## Records for this exercise
(* ===== verification/Fb.v ===== *)
(** * Flat bitmaps, [jemalloc/include/jemalloc/internal/fb.h]

    A bitmap is an array of 64-bit groups.  Assignments and counts over a range go
    through one visitor, searches in both directions through one search function;
    the ranges of set and of unset bits are found by two searches each.  [FbFacts]
    relates them to the bits they are about. *)
From stdpp Require Import base list numbers.
From S2P Require Import Prelude BitUtil SizeClass.

Definition LG_SIZEOF_LONG : Z := 3.
Definition FB_GROUP_BITS : Z := shl64 1 (LG_SIZEOF_LONG + 3).
Definition FB_NGROUPS (nbits : Z) : Z :=
  nbits / FB_GROUP_BITS + (if nbits mod FB_GROUP_BITS =? 0 then 0 else 1).

(** [~(fb_group_t)0] *)
Definition all_ones : Z := not64 0.

Definition group_at (fb : list Z) (i : Z) : outcome Z :=
  if i <? 0 then Fault OutOfBounds else fb !! Z.to_nat i ?? OutOfBounds.

Definition set_group (fb : list Z) (i g : Z) : outcome (list Z) :=
  _ ← group_at fb i; Done (<[Z.to_nat i:=g]> fb).

(** ** Whole bitmaps *)

(** [memset(fb, 0, ngroups * sizeof(fb_group_t))] over an array [fb]. *)
Definition fb_init (fb : list Z) (nbits : Z) : outcome (list Z) :=
  let ngroups := FB_NGROUPS nbits in
  if Z.of_nat (length fb) <? ngroups then Fault OutOfBounds
  else Done (replicate (Z.to_nat ngroups) 0 ++ drop (Z.to_nat ngroups) fb).

(** [for (i = ...; n times; i++) if (fb[i] != want) return false;] *)
Fixpoint groups_are (want : Z) (fb : list Z) (n : nat) (i : Z) : outcome bool :=
  match n with
  | O => Done true
  | S n' =>
      g ← group_at fb i;
      if negb (g =? want) then Done false else groups_are want fb n' (i + 1)
  end.

Definition fb_empty (fb : list Z) (nbits : Z) : outcome bool :=
  groups_are 0 fb (Z.to_nat (FB_NGROUPS nbits)) 0.

Definition fb_full (fb : list Z) (nbits : Z) : outcome bool :=
  let ngroups := FB_NGROUPS nbits in
  let trailing_bits := nbits mod FB_GROUP_BITS in
  let limit := if trailing_bits =? 0 then ngroups else ngroups - 1 in
  b ← groups_are all_ones fb (Z.to_nat limit) 0;
  if negb b then Done false
  else if trailing_bits =? 0 then Done true
  else
    g ← group_at fb (ngroups - 1);
    Done (g =? u64 (shl64 1 trailing_bits - 1)).

(** ** Single bits *)

Definition fb_get (fb : list Z) (nbits bit : Z) : outcome bool :=
  g ← group_at fb (bit / FB_GROUP_BITS);
  Done (negb (Z.land g (shl64 1 (bit mod FB_GROUP_BITS)) =? 0)).

Definition fb_set (fb : list Z) (nbits bit : Z) : outcome (list Z) :=
  let group_ind := bit / FB_GROUP_BITS in
  g ← group_at fb group_ind;
  set_group fb group_ind (Z.lor g (shl64 1 (bit mod FB_GROUP_BITS))).

Definition fb_unset (fb : list Z) (nbits bit : Z) : outcome (list Z) :=
  let group_ind := bit / FB_GROUP_BITS in
  g ← group_at fb group_ind;
  set_group fb group_ind (Z.land g (not64 (shl64 1 (bit mod FB_GROUP_BITS)))).

(** ** Visiting a range *)

Section visit.
Context {C : Type} (visit : C → Z → Z → C * Z).

(** [visit(ctx, &fb[group_ind], mask)] *)
Definition visit_group (ctx : C) (fb : list Z) (group_ind mask : Z) : outcome (C * list Z) :=
  g ← group_at fb group_ind;
  let '(ctx, g) := visit ctx g mask in
  fb ← set_group fb group_ind g;
  Done (ctx, fb).

(** The loop over the middle groups; a step takes [FB_GROUP_BITS] from [cnt]. *)
Fixpoint visit_middle (fuel : nat) (ctx : C) (fb : list Z) (group_ind cnt : Z) :
    outcome (C * list Z * Z * Z) :=
  if cnt <=? FB_GROUP_BITS then Done (ctx, fb, group_ind, cnt)
  else
    match fuel with
    | O => Fault Diverges
    | S fuel =>
        '(ctx, fb) ← visit_group ctx fb group_ind all_ones;
        visit_middle fuel ctx fb (group_ind + 1) (cnt - FB_GROUP_BITS)
    end.

Definition fb_visit_impl (ctx : C) (fb : list Z) (nbits start cnt : Z) : outcome (C * list Z) :=
  let group_ind := start / FB_GROUP_BITS in
  let start_bit_ind := start mod FB_GROUP_BITS in
  let first_group_cnt :=
    if FB_GROUP_BITS <? u64 (start_bit_ind + cnt) then FB_GROUP_BITS - start_bit_ind else cnt in
  if first_group_cnt =? 0 then Fault BadShift
  else
    let mask := shl64 (Z.shiftr all_ones (FB_GROUP_BITS - first_group_cnt)) start_bit_ind in
    '(ctx, fb) ← visit_group ctx fb group_ind mask;
    let cnt := cnt - first_group_cnt in
    '(ctx, fb, group_ind, cnt) ← visit_middle (Z.to_nat cnt) ctx fb (group_ind + 1) cnt;
    if cnt =? 0 then Done (ctx, fb)
    else visit_group ctx fb group_ind (Z.shiftr all_ones (FB_GROUP_BITS - cnt)).
End visit.

Definition fb_assign_visitor (val : bool) (g mask : Z) : bool * Z :=
  (val, if val then Z.lor g mask else Z.land g (not64 mask)).

Definition fb_set_range (fb : list Z) (nbits start cnt : Z) : outcome (list Z) :=
  r ← fb_visit_impl fb_assign_visitor true fb nbits start cnt; Done r.2.

Definition fb_unset_range (fb : list Z) (nbits start cnt : Z) : outcome (list Z) :=
  r ← fb_visit_impl fb_assign_visitor false fb nbits start cnt; Done r.2.

Definition fb_scount_visitor (scount : Z) (g mask : Z) : Z * Z :=
  (u64 (scount + popcountl (Z.land g mask)), g).

Definition fb_scount (fb : list Z) (nbits start cnt : Z) : outcome Z :=
  r ← fb_visit_impl fb_scount_visitor 0 fb nbits start cnt; Done r.1.

Definition fb_ucount (fb : list Z) (nbits start cnt : Z) : outcome Z :=
  scount ← fb_scount fb nbits start cnt; Done (u64 (cnt - scount)).

(** ** Searching *)

(** The loop of [fb_find_impl] from a group, with the bits not sought masked out
    already: the group and the bits found in it, or [None] past the last group. *)
Fixpoint find_group (fuel : nat) (fb : list Z) (maybe_invert : Z) (forward : bool)
    (group_ind_bound group_ind group : Z) : outcome (option (Z * Z)) :=
  if negb (group =? 0) then Done (Some (group_ind, group))
  else
    let group_ind := group_ind + (if forward then 1 else -1) in
    if group_ind =? group_ind_bound then Done None
    else
      match fuel with
      | O => Fault Diverges
      | S fuel =>
          g ← group_at fb group_ind;
          find_group fuel fb maybe_invert forward group_ind_bound group_ind (Z.lxor g maybe_invert)
      end.

Definition fb_find_impl (fb : list Z) (nbits start : Z) (val forward : bool) : outcome Z :=
  let ngroups := FB_NGROUPS nbits in
  let group_ind := start / FB_GROUP_BITS in
  let bit_ind := start mod FB_GROUP_BITS in
  let maybe_invert := if val then 0 else u64 (-1) in
  g ← group_at fb group_ind;
  let group := Z.lxor g maybe_invert in
  let group :=
    if forward then Z.land group (not64 (u64 (shl64 1 bit_ind - 1)))
    else Z.land group (u64 (shl64 2 bit_ind - 1)) in
  r ← find_group (Z.to_nat ngroups) fb maybe_invert forward (if forward then ngroups else -1) group_ind group;
  match r with
  | None => Done (if forward then i64 nbits else -1)
  | Some (group_ind, group) =>
      let bit := if forward then ffs_lu group else fls_lu group in
      let pos := u64 (group_ind * FB_GROUP_BITS + bit) in
      if forward && negb val && (nbits <? pos) then Done (i64 nbits) else Done (i64 pos)
  end.

Definition fb_ffu (fb : list Z) (nbits min_bit : Z) : outcome Z :=
  r ← fb_find_impl fb nbits min_bit false true; Done (u64 r).

Definition fb_ffs (fb : list Z) (nbits min_bit : Z) : outcome Z :=
  r ← fb_find_impl fb nbits min_bit true true; Done (u64 r).

Definition fb_flu (fb : list Z) (nbits max_bit : Z) : outcome Z :=
  fb_find_impl fb nbits max_bit false false.

Definition fb_fls (fb : list Z) (nbits max_bit : Z) : outcome Z :=
  fb_find_impl fb nbits max_bit true false.

(** ** Ranges

    [None] when the C function returns false; the first bit and the length of the
    range otherwise. *)
Definition fb_iter_range_impl (fb : list Z) (nbits start : Z) (val forward : bool) :
    outcome (option (Z * Z)) :=
  next_range_begin ← fb_find_impl fb nbits start val forward;
  if (forward && (next_range_begin =? i64 nbits)) || (negb forward && (next_range_begin =? -1)) then Done None
  else
    next_range_end ← fb_find_impl fb nbits (u64 next_range_begin) (negb val) forward;
    if forward then Done (Some (u64 next_range_begin, u64 (next_range_end - next_range_begin)))
    else Done (Some (u64 (next_range_end + 1), u64 (next_range_begin - next_range_end))).

Definition fb_srange_iter (fb : list Z) (nbits start : Z) := fb_iter_range_impl fb nbits start true true.
Definition fb_srange_riter (fb : list Z) (nbits start : Z) := fb_iter_range_impl fb nbits start true false.
Definition fb_urange_iter (fb : list Z) (nbits start : Z) := fb_iter_range_impl fb nbits start false true.
Definition fb_urange_riter (fb : list Z) (nbits start : Z) := fb_iter_range_impl fb nbits start false false.

(** The loop of [fb_range_longest_impl]; every range found is not empty, so that
    [begin] advances. *)
Fixpoint range_longest (fuel : nat) (fb : list Z) (nbits : Z) (val : bool) (begin longest_len : Z) : outcome Z :=
  if nbits <=? begin then Done longest_len
  else
    match fuel with
    | O => Fault Diverges
    | S fuel =>
        r ← fb_iter_range_impl fb nbits begin val true;
        match r with
        | None => Done longest_len
        | Some (begin, len) =>
            range_longest fuel fb nbits val (u64 (begin + len)) (if longest_len <? len then len else longest_len)
        end
    end.

Definition fb_range_longest_impl (fb : list Z) (nbits : Z) (val : bool) : outcome Z :=
  range_longest (Z.to_nat nbits) fb nbits val 0 0.

Definition fb_srange_longest (fb : list Z) (nbits : Z) : outcome Z := fb_range_longest_impl fb nbits true.
Definition fb_urange_longest (fb : list Z) (nbits : Z) : outcome Z := fb_range_longest_impl fb nbits false.

(** ** Bitwise operations

    [for (i = 0; i < ngroups; i++) dst[i] = f i]; group [i] of a source is read before
    group [i] of the destination is written, so that they may be the same array. *)
Fixpoint fill_groups (f : Z → outcome Z) (n : nat) (i : Z) (dst : list Z) : outcome (list Z) :=
  match n with
  | O => Done dst
  | S n' =>
      g ← f i;
      dst ← set_group dst i g;
      fill_groups f n' (i + 1) dst
  end.

Definition fb_bit_and (dst src1 src2 : list Z) (nbits : Z) : outcome (list Z) :=
  fill_groups (λ i, g1 ← group_at src1 i; g2 ← group_at src2 i; Done (Z.land g1 g2))
    (Z.to_nat (FB_NGROUPS nbits)) 0 dst.

Definition fb_bit_or (dst src1 src2 : list Z) (nbits : Z) : outcome (list Z) :=
  fill_groups (λ i, g1 ← group_at src1 i; g2 ← group_at src2 i; Done (Z.lor g1 g2))
    (Z.to_nat (FB_NGROUPS nbits)) 0 dst.

Definition fb_bit_not (dst src : list Z) (nbits : Z) : outcome (list Z) :=
  fill_groups (λ i, g ← group_at src i; Done (not64 g)) (Z.to_nat (FB_NGROUPS nbits)) 0 dst.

## Activity
In the material above, show every line where the word "Require" turns up.

## Answer to this exercise
From stdpp Require Import base list numbers.
From S2P Require Import Prelude BitUtil SizeClass.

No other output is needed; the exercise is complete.